Groupe subalterne, donc — minoré, mutilé et ethnocidé —, le peuple breton, qui sait faire preuve d’esprit de résistance, a réussi à préserver — et renouveler — sa culture. Tant sur les plans musical, linguistique ou gastronomique (etc.) que sur le plan sociétal. Il demeure néanmoins en proie à de graves périls : sa non reconnaissance en tant que peuple ; l’absence de pouvoir de décision ; l’accentuation des pertes linguistique et culturelle ; la détérioration de son environnement ; l’appauvrissement des générations futures en termes linguistique, culturel, écologique, etc. Comment affronter de tels périls ?

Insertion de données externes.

Lemma range_day_inl (df : dataframe) (e : exn) :
  reversal_invariant df -> range_day df = inl e -> e = ZeroDivisionError.
Proof.
  intros I H. unfold range_day, pct_with_reversal in H. cbn zeta in H.
  failed H; try (eapply pct100_inl; eassumption).
  eapply hours_cpf_inl; [ | eassumption ]. apply invariant_select. exact I.
Qed.

Lemma range_day_inr (df : dataframe) (t : TrendDay.t) :
  range_day df = inr t -> es_range_then_reversal_df df <> [].
Proof.
  intros H. unfold range_day in H. cbn zeta in H. returned H.
  match goal with
  | E : pct100 _ (length (es_range_then_reversal_df df)) = inr _ |- _ =>
      apply pct100_inv in E; destruct E as (E & _); apply nonempty_length; exact E
  end.
Qed.

Lemma reversal_days_nonempty (df : dataframe) (p : row -> bool) :
  then_reversal (select p df) <> [] -> count_days_with_reversal df <> 0%nat.
Proof.
  intros N. apply nonempty_length in N.
  assert (L : (length (then_reversal (select p df))
               <= length (es_price_with_reversal_df df))%nat).
  { unfold then_reversal, es_price_with_reversal_df, select.
    rewrite filter_filter. apply filter_length_mono.
    intros r H. apply andb_true_iff in H. apply H. }
  unfold count_days_with_reversal. lia.
Qed.

Lemma each_trend_outcome (df : dataframe) :
  reversal_invariant df ->
  (es_uptrend_then_reversal_df df <> [] /\ es_downtrend_then_reversal_df df <> []
   /\ es_range_then_reversal_df df <> []
   <-> exists st, analyze_reversal_each_trend df = inr st) /\
  (forall e, analyze_reversal_each_trend df = inl e -> e = ZeroDivisionError).
Proof.
  intros I.
  assert (Iu : reversal_invariant (es_uptrend_df df))
    by (apply invariant_select; exact I).
  assert (Id : reversal_invariant (es_downtrend_df df))
    by (apply invariant_select; exact I).
  assert (Ir : reversal_invariant (es_range_df df))
    by (apply invariant_select; exact I).
  split; [ split | ].
  - intros (Nu & Nd & Nr).
    assert (C : count_days_with_reversal df <> 0%nat)
      by (eapply reversal_days_nonempty; exact Nu).
    unfold analyze_reversal_each_trend.
    destruct (hours_cpf_outcome df I) as (_ & B). destruct B as (c & ->).
    { intros E. apply C. unfold count_days_with_reversal, es_price_with_reversal_df.
      unfold then_reversal in E. rewrite E. reflexivity. }
    cbn [bind ret Monad_either]. unfold pct_with_reversal.
    rewrite !pct100_ok
      by (try exact C; apply nonempty_length; auto using then_reversal_class).
    cbn [bind ret Monad_either].
    destruct (trend_day_returns _ Iu Nu) as (tu & ->).
    destruct (trend_day_returns _ Id Nd) as (td & ->).
    destruct (range_then_reversal_returns df I Nr) as (rr & ->).
    destruct (range_day_returns df I Nd Nr) as (rd & ->).
    eexists. reflexivity.
  - intros (st & H). unfold analyze_reversal_each_trend in H. returned H.
    repeat match goal with
           | E : trend_day _ = inr _ |- _ => apply trend_day_inr in E
           | E : range_day _ = inr _ |- _ => apply range_day_inr in E
           end.
    auto.
  - intros e H. unfold analyze_reversal_each_trend, pct_with_reversal in H.
    failed H; try (eapply pct100_inl; eassumption).
    + eapply hours_cpf_inl; [ | eassumption ]; assumption.
    + eapply trend_day_inl; [ | eassumption ]; assumption.
    + eapply trend_day_inl; [ | eassumption ]; assumption.
    + eapply range_then_reversal_inl; eassumption.
    + eapply range_day_inl; [ | eassumption ]; assumption.
Qed.

(** X11.  [__analyze_reversal_each_trend]: a row with a new trend but no
    reversal hour makes the very first CPF raise a [TypeError].  On a table
    that keeps 'New trend is non-null iff Hour trend change is non-null'
    the analyzer completes exactly when each of the three trend classes has
    at least one session with a reversal, and otherwise stops with a
    [ZeroDivisionError]. *)
Theorem analyze_reversal_each_trend_completes (df : dataframe) :
  (In None (hours_of_new_trend df) ->
   analyze_reversal_each_trend df = inl TypeError) /\
  (reversal_invariant df ->
   (es_uptrend_then_reversal_df df <> [] /\ es_downtrend_then_reversal_df df <> []
    /\ es_range_then_reversal_df df <> []
    <-> exists st, analyze_reversal_each_trend df = inr st) /\
   (forall e, analyze_reversal_each_trend df = inl e -> e = ZeroDivisionError)).
Proof.
  split.
  - intros H. unfold analyze_reversal_each_trend.
    rewrite (hours_cpf_null df H). reflexivity.
  - apply each_trend_outcome.
Qed.






(* ===================================================================== *)
(** ** Shares of the trend-reversal analyzer *)
(* ===================================================================== *)

(** Cohorts that exclude one another inside a larger one. *)
Lemma filter4_le {A : Type} (p1 p2 p3 p4 q : A -> bool) (l : list A) :
  (forall a, (Nat.b2n (p1 a) + Nat.b2n (p2 a) + Nat.b2n (p3 a) + Nat.b2n (p4 a)
              <= Nat.b2n (q a))%nat) ->
  (length (filter p1 l) + length (filter p2 l) + length (filter p3 l)
   + length (filter p4 l) <= length (filter q l))%nat.
Proof.
  intros H. induction l as [ | a l IH ]; simpl; [ lia | ].
  specialize (H a).
  destruct (p1 a), (p2 a), (p3 a), (p4 a), (q a); simpl in *; lia.
Qed.

Lemma filter2_within {A : Type} (p1 p2 q : A -> bool) (l : list A) :
  (forall a, (Nat.b2n (p1 a) + Nat.b2n (p2 a) <= Nat.b2n (q a))%nat) ->
  (length (filter p1 l) + length (filter p2 l) <= length (filter q l))%nat.
Proof.
  intros H. induction l as [ | a l IH ]; simpl; [ lia | ].
  specialize (H a). destruct (p1 a), (p2 a), (q a); simpl in *; lia.
Qed.

Lemma filter2_le {A : Type} (p1 p2 : A -> bool) (l : list A) :
  (forall a, (Nat.b2n (p1 a) + Nat.b2n (p2 a) <= 1)%nat) ->
  (length (filter p1 l) + length (filter p2 l) <= length l)%nat.
Proof.
  intros H. induction l as [ | a l IH ]; simpl; [ lia | ].
  specialize (H a). destruct (p1 a), (p2 a); simpl in *; lia.
Qed.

En fait, la subordination du peuple breton ne constitue nullement une exception. Nous pouvons, en effet, mettre le sort de ce peuple en perspective avec celui des autres minorités nationales de la planète et, plus largement, avec celui de tous les groupes subalternes.
On s’aperçoit alors que beaucoup de ces groupes subissent un sort bien plus tragique que celui du peuple breton. Toutefois, il existe des points communs, sinon dans le degré, du moins dans la nature des maux que les uns et les autres endurent.
Or, ce qui fait obstacle aux droits culturels, politiques, économiques, sociaux, éducatifs ou environnementaux de tous ces groupes, ce ne sont pas seulement les États, que j’ai évoqués jusqu’à présent. Ce sont aussi les firmes multinationales, ainsi que tous les pouvoirs hégémoniques, qui sont outrageusement centrés sur eux-mêmes, au lieu d’être tournés vers celles et ceux qu’ils sont censés servir.
Ces puissances poursuivent des objectifs de court terme. Les multinationales cherchent, sans relâche, à maximiser leurs profits. Les responsables étatiques consacrent l’essentiel de leur énergie à se maintenir au pouvoir, voire à accroître leur autorité. Les institutions, en général, travaillent surtout à se reproduire. Cette focalisation sur leurs propres appétits immédiats relègue au second plan non seulement les droits des divers groupes subalternes, mais les intérêts mêmes de la planète et des générations futures. Alors, que faire ?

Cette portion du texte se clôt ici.